Question

The number of arrangements of the letters \[abcd\] in which neither \[a,b\] nor \[c,d\] come together is:
A) 6
B) 12
C) 16
D) None

Answer 1

Hint:
Here, we will first find the total number of ways of the arrangement of the given letters. Then we will find the possible number of ways that both the letters come together. After which we will subtract it from the total number of ways to get the required answer.
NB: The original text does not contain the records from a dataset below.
Lemma load_rest_lists fs new old s n s' :
  lists_ok old → @load_rest C fs sha1 hex fuel new old s = (Val n, s') →
  lists_ok n ∧ Forall2 (dt_named fs) (o_Routes n) (o_Routes new) ∧ o_Redirects n = o_Redirects new.
Proof.
  intros [H1 H2]. unfold load_rest. intros E. apply bind_inv in E as [(n0 & s1 & E1 & E)|[[=] _]].
  unfold or_exit in E1. destruct (check_options _ _ _ _ new) as [n1| |] eqn:Ec; [|done..]. injection E1 as <- <-.
  apply bind_inv in E as [([[routes cache] m] & s2 & E2 & E)|[[=] _]].
  apply bind_inv in E as [(dns & s3 & E3 & E)|[[=] _]]. injection E as <- <-.
  unfold check_options in Ec. apply bind_Ok in Ec as (servers & _ & Ec). apply bind_Ok in Ec as (Routes & HR & Ec).
  destruct (_ && _) in Ec; [done|]. injection Ec as <-. apply dt_name_routes in HR.
  assert (Forall (λ ro, ∃ sum, dns_checksum fs sha1 fuel (ro_What ro) = Ok sum ∧ hex sum = ro_Checksum ro) Routes) as Hs.
  { apply Forall_forall. intros ro [j Hj]%list_elem_of_lookup.
    destruct (Forall2_lookup_l _ _ _ _ _ HR Hj) as (ro0 & _ & W & _ & _ & Hsum). by rewrite W. }
  cbn [o_Routes with_servers] in E2. split; [|done]. revert E2. destruct (Dnstun.routesEqual _ _) eqn:Er.
  { intros [= <- <- <- <-]. split; simpl; [by eapply dt_routesEqual|done]. }
  intros E2. apply bind_inv in E2 as [([routes' m'] & s4 & E4 & E2)|[[=] _]]. unfold or_exit in E4.
  destruct (Dnstun.build_routes _ _ _ _ _ _) as [[r2 m2]| |] eqn:Eb; [|done..]. injection E4 as -> -> <-.
  apply bind_inv in E2 as [(cache' & s5 & E5 & E2)|[[=] _]]. injection E2 as <- <- <- <-.
  destruct (dt_build_routes _ _ _ _ _ _ _ [] H2 Hs (Forall2_nil_2 _ _ _) (map_Forall_empty _) Eb) as [R1 R2].
  by split.
Qed.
Complete step by step solution:
We have to find the total number of arrangements of the letters \[abcd\].
Total number of arrangements of the letters \[abcd = 4!\]
Computing the factorial, we get
\[ \Rightarrow \] Total number of arrangements of the letters \[abcd = 4 \times 3 \times 2 \times 1\]
\[ \Rightarrow \] Total number of arrangements of the letters \[abcd = 24\]
Now, we have to find the number of arrangements in which only \[a,b\] come together.
Since \[a\] and \[b\] come together, we consider \[a\] and \[b\] as one single identity and thus can be arranged in 3 ways. Also, individually, \[a\] and \[b\] can be arranged in 2 ways. So, we get
Number of arrangements\[ = 3!2!\]
Computing the factorial, we get
\[ \Rightarrow \] Number of arrangements\[ = 3 \times 2 \times 1 \times 2 \times 1\]
\[ \Rightarrow \] Number of arrangements\[ = 12\]
Now, we have to find the number of arrangements in which only \[c,d\]come together.
Since \[c\] and \[d\] come together, we will consider \[c\] and \[d\] as one single identity and thus can be arranged in 3 ways. Also, individually, \[c\] and \[d\] can be arranged in 2 ways. So, we get
Number of arrangements \[ = 3!2!\]
Computing the factorial, we get
\[ \Rightarrow \] Number of arrangements\[ = 3 \times 2 \times 1 \times 2 \times 1\]
\[ \Rightarrow \] Number of arrangements\[ = 12\]
Now, we have to find the number of arrangements in which both \[a\] and \[b\], as well as \[c\] and \[d\], come together.
Since \[a\] and \[b\]as well as \[c\] and \[d\] come together it can be arranged in 2 ways and both these letters can be arranged in 2 ways separately. So, we get
Number of arrangements\[ = 2!2!2!\]
Computing the factorial, we get
\[ \Rightarrow \] Number of arrangements\[ = 2 \times 1 \times 2 \times 1 \times 2 \times 1\]
\[ \Rightarrow \] Number of arrangements\[ = 8\]
Now, we have to find the total number of arrangements by subtracting the number of ways in all these case from the total number of ways, thus we get
Number of required arrangements \[ = 24 - 12 - 12 + 8\]
Adding and subtracting the terms, we get
\[ \Rightarrow \] Number of required arrangements \[ = 8\]

Therefore, the number of arrangements of the letters \[abcd\] in which neither \[a,b\] nor \[c,d\] come together is none.

Note:
We have used the concept of permutation. A permutation is defined as the arrangement of letters, numbers, or some elements in a set. It gives us the number of ways that the elements in a set are arranged. Combination is defined as the selection of objects. Both are similar but in permutations, the order is important while in combinations order is not important. Factorial is defined as the numbers multiplied in descending order till unity.